#### [Directions for this task]
From the entries below, gather every line containing the string "output".

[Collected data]
__________________________________________________

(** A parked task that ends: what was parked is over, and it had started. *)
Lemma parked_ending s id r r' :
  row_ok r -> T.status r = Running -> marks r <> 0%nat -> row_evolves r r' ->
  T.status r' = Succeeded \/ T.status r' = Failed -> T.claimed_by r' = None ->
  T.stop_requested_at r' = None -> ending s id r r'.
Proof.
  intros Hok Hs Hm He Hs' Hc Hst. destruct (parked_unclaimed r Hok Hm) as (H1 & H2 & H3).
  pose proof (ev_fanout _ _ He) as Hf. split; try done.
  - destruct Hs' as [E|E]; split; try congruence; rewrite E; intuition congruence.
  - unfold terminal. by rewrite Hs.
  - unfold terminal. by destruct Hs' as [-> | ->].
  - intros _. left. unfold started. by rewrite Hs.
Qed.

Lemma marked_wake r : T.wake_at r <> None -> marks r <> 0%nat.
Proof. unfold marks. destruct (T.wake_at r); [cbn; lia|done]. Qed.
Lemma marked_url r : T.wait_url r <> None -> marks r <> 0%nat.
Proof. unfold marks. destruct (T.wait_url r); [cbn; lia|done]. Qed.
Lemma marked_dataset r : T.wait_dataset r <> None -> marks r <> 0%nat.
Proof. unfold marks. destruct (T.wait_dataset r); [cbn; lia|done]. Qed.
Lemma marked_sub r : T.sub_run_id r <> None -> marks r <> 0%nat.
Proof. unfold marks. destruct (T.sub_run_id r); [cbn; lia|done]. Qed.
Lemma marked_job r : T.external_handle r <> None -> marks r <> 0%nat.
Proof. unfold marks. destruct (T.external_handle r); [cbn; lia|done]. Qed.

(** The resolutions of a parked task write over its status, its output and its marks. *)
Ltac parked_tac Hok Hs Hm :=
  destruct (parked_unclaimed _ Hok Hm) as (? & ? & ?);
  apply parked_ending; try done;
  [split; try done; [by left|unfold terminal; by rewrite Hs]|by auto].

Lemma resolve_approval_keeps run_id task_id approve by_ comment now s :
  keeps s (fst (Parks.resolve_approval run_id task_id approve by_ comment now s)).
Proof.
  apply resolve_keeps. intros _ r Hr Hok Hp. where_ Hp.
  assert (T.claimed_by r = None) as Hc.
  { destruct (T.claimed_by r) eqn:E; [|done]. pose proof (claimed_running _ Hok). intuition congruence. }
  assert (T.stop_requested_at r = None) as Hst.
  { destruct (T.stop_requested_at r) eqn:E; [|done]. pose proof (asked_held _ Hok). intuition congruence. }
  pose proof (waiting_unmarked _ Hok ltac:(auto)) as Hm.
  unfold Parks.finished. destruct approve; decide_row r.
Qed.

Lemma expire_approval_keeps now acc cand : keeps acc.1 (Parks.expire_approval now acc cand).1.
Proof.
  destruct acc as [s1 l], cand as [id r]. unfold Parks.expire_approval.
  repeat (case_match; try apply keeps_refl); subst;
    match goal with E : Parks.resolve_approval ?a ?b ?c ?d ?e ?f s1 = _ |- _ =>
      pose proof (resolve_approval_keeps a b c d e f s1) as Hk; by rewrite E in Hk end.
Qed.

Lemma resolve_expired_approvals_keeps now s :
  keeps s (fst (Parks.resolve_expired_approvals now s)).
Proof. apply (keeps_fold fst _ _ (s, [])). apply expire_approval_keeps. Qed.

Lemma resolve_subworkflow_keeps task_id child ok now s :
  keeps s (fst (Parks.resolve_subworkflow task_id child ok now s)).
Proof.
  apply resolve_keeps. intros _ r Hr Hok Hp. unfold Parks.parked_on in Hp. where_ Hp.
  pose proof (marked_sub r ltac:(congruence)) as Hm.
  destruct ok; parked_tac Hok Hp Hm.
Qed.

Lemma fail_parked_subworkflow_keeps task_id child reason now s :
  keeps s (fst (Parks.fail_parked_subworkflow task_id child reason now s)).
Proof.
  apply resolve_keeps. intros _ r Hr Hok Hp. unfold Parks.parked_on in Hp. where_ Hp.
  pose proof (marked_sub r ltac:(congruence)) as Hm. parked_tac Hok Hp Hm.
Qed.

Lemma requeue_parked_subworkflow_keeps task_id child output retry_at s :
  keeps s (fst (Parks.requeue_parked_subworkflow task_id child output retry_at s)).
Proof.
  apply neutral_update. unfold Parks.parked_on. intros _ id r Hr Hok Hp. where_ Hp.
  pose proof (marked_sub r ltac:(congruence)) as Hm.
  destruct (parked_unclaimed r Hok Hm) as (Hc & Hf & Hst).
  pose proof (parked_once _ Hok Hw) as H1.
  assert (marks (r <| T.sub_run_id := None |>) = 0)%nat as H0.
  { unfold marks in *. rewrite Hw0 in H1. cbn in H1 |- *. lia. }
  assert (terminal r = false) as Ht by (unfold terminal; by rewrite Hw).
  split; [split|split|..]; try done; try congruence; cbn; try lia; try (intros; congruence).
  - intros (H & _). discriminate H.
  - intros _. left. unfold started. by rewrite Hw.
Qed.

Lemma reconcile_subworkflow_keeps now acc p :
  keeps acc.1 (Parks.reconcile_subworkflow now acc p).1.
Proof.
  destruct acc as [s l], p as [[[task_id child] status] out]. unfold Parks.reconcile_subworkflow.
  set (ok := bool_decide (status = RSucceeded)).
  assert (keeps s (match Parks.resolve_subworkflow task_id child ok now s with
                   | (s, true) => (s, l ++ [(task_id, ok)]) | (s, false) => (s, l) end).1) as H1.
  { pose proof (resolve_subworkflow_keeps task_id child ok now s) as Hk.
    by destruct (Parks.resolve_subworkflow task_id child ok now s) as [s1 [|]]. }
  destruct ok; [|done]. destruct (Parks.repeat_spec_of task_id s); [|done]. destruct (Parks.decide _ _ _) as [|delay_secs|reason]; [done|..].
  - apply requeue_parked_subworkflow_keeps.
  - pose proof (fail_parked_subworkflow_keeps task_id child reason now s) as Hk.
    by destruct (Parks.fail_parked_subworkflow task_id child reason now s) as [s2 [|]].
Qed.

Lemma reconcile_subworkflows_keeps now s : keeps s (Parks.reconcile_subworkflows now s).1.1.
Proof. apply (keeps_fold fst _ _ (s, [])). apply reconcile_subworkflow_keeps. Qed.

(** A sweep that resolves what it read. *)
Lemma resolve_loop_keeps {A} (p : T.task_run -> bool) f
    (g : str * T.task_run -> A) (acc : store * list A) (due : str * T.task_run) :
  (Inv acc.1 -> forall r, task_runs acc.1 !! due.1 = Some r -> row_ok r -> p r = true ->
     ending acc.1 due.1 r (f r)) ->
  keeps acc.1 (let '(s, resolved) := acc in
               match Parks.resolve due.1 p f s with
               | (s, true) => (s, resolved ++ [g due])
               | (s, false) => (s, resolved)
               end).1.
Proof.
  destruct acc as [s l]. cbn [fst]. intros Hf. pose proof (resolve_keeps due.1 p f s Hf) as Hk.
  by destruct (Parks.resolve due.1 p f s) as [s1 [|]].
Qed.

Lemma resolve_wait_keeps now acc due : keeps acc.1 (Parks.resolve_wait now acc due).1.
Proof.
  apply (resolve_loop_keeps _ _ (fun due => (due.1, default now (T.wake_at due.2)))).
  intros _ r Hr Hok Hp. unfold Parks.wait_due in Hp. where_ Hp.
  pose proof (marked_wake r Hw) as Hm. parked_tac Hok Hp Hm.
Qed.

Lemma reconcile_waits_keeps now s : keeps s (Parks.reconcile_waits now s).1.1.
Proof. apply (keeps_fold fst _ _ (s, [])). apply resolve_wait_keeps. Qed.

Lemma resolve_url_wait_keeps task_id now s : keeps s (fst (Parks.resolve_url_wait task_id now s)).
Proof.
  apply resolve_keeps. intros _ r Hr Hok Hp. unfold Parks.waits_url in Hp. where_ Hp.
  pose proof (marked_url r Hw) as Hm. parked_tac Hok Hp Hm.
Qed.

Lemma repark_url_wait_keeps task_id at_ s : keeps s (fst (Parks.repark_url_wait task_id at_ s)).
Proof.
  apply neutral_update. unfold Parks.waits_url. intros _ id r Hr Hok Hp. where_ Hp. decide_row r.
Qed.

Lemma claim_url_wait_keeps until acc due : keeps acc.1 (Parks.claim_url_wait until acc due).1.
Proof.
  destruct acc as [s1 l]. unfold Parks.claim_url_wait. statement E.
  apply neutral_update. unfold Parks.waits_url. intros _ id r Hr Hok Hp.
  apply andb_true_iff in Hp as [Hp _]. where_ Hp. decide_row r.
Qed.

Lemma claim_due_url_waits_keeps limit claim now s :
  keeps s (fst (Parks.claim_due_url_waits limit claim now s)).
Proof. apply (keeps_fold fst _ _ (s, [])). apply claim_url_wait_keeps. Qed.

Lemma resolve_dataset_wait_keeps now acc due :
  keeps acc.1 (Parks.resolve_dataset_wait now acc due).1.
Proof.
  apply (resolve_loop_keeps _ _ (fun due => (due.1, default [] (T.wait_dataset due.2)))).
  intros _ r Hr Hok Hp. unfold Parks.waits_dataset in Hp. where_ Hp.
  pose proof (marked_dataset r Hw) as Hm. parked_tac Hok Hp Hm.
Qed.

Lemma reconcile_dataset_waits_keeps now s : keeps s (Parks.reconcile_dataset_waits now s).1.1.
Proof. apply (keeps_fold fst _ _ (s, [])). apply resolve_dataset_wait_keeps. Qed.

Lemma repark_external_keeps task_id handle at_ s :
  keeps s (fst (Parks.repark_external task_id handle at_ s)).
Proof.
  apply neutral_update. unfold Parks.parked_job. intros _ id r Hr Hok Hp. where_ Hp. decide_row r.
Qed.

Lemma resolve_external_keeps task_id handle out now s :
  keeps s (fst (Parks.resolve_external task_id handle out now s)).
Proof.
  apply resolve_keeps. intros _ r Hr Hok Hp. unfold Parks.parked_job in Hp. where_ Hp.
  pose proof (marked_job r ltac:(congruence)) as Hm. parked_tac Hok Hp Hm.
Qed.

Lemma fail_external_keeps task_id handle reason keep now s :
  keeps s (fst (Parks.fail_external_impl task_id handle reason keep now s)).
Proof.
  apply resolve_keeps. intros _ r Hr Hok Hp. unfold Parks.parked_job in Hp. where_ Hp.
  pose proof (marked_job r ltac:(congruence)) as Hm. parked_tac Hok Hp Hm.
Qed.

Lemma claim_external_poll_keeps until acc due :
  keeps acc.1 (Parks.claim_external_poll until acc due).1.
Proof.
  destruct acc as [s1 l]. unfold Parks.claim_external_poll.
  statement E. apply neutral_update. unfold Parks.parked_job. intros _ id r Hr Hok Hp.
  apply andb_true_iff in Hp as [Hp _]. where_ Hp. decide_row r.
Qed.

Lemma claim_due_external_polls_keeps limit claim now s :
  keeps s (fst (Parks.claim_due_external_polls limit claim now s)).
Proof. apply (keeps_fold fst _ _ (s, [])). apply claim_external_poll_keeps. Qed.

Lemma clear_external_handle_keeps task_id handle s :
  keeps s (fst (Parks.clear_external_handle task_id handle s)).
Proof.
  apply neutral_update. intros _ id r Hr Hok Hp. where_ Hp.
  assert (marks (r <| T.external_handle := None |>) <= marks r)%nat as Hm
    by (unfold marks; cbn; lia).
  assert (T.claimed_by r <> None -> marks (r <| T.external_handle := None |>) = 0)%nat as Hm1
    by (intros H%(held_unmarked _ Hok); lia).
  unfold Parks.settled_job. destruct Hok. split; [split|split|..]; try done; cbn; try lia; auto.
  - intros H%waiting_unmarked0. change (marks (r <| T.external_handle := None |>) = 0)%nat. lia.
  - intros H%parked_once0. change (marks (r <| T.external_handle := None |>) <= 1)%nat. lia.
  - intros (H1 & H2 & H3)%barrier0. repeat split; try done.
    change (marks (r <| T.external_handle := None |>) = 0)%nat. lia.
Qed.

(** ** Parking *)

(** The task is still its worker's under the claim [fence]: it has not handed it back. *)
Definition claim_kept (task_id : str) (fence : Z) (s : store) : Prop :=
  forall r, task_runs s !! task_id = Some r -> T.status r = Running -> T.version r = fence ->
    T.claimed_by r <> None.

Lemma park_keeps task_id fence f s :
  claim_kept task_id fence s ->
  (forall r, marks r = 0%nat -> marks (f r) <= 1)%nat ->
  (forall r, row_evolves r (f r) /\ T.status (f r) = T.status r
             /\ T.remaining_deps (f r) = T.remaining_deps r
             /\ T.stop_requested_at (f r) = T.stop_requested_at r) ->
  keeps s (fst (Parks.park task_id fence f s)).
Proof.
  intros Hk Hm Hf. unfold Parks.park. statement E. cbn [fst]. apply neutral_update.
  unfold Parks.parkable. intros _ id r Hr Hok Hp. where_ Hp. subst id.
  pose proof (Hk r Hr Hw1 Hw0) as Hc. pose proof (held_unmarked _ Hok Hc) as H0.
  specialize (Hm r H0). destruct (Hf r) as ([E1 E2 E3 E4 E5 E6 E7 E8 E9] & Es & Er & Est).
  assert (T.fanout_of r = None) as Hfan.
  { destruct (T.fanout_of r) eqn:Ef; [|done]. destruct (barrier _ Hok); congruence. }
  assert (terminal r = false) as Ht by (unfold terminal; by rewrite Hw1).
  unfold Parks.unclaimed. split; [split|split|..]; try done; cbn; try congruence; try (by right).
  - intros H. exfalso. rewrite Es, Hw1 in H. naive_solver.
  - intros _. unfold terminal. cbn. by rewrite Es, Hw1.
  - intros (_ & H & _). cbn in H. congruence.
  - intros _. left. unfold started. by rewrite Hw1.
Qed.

__________________________________________________

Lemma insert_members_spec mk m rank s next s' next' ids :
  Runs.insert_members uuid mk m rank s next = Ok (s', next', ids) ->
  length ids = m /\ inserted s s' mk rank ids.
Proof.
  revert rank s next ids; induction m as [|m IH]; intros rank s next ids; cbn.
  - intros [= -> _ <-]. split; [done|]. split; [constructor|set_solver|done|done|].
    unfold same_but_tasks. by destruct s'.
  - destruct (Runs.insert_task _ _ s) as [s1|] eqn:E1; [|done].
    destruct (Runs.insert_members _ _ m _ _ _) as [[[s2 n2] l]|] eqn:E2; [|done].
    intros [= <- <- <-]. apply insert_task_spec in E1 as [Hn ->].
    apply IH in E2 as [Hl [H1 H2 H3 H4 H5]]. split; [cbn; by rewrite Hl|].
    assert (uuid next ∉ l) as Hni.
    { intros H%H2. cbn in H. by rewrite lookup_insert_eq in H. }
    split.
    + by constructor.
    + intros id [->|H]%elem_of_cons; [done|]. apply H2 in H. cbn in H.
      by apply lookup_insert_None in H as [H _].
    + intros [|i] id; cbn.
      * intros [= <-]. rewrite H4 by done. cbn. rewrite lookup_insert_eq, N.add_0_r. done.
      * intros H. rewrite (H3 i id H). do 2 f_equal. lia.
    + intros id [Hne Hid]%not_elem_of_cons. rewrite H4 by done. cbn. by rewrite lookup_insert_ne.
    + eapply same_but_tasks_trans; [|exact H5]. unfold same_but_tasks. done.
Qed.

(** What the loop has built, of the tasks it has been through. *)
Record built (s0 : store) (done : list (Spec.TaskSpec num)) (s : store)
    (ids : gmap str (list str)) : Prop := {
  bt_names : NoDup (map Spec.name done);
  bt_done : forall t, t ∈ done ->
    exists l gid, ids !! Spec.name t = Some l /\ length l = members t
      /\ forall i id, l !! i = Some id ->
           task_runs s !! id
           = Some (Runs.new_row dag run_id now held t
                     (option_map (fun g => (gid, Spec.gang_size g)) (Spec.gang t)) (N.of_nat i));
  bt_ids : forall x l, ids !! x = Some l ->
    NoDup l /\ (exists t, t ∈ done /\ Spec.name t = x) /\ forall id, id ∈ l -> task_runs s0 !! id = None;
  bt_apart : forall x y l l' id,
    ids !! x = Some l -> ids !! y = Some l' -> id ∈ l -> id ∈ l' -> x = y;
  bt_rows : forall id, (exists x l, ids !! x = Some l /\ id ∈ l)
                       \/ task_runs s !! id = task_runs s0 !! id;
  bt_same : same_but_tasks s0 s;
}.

__________________________________________________

#### [The answer]
(** The resolutions of a parked task write over its status, its output and its marks. *)
Lemma requeue_parked_subworkflow_keeps task_id child output retry_at s :
  keeps s (fst (Parks.requeue_parked_subworkflow task_id child output retry_at s)).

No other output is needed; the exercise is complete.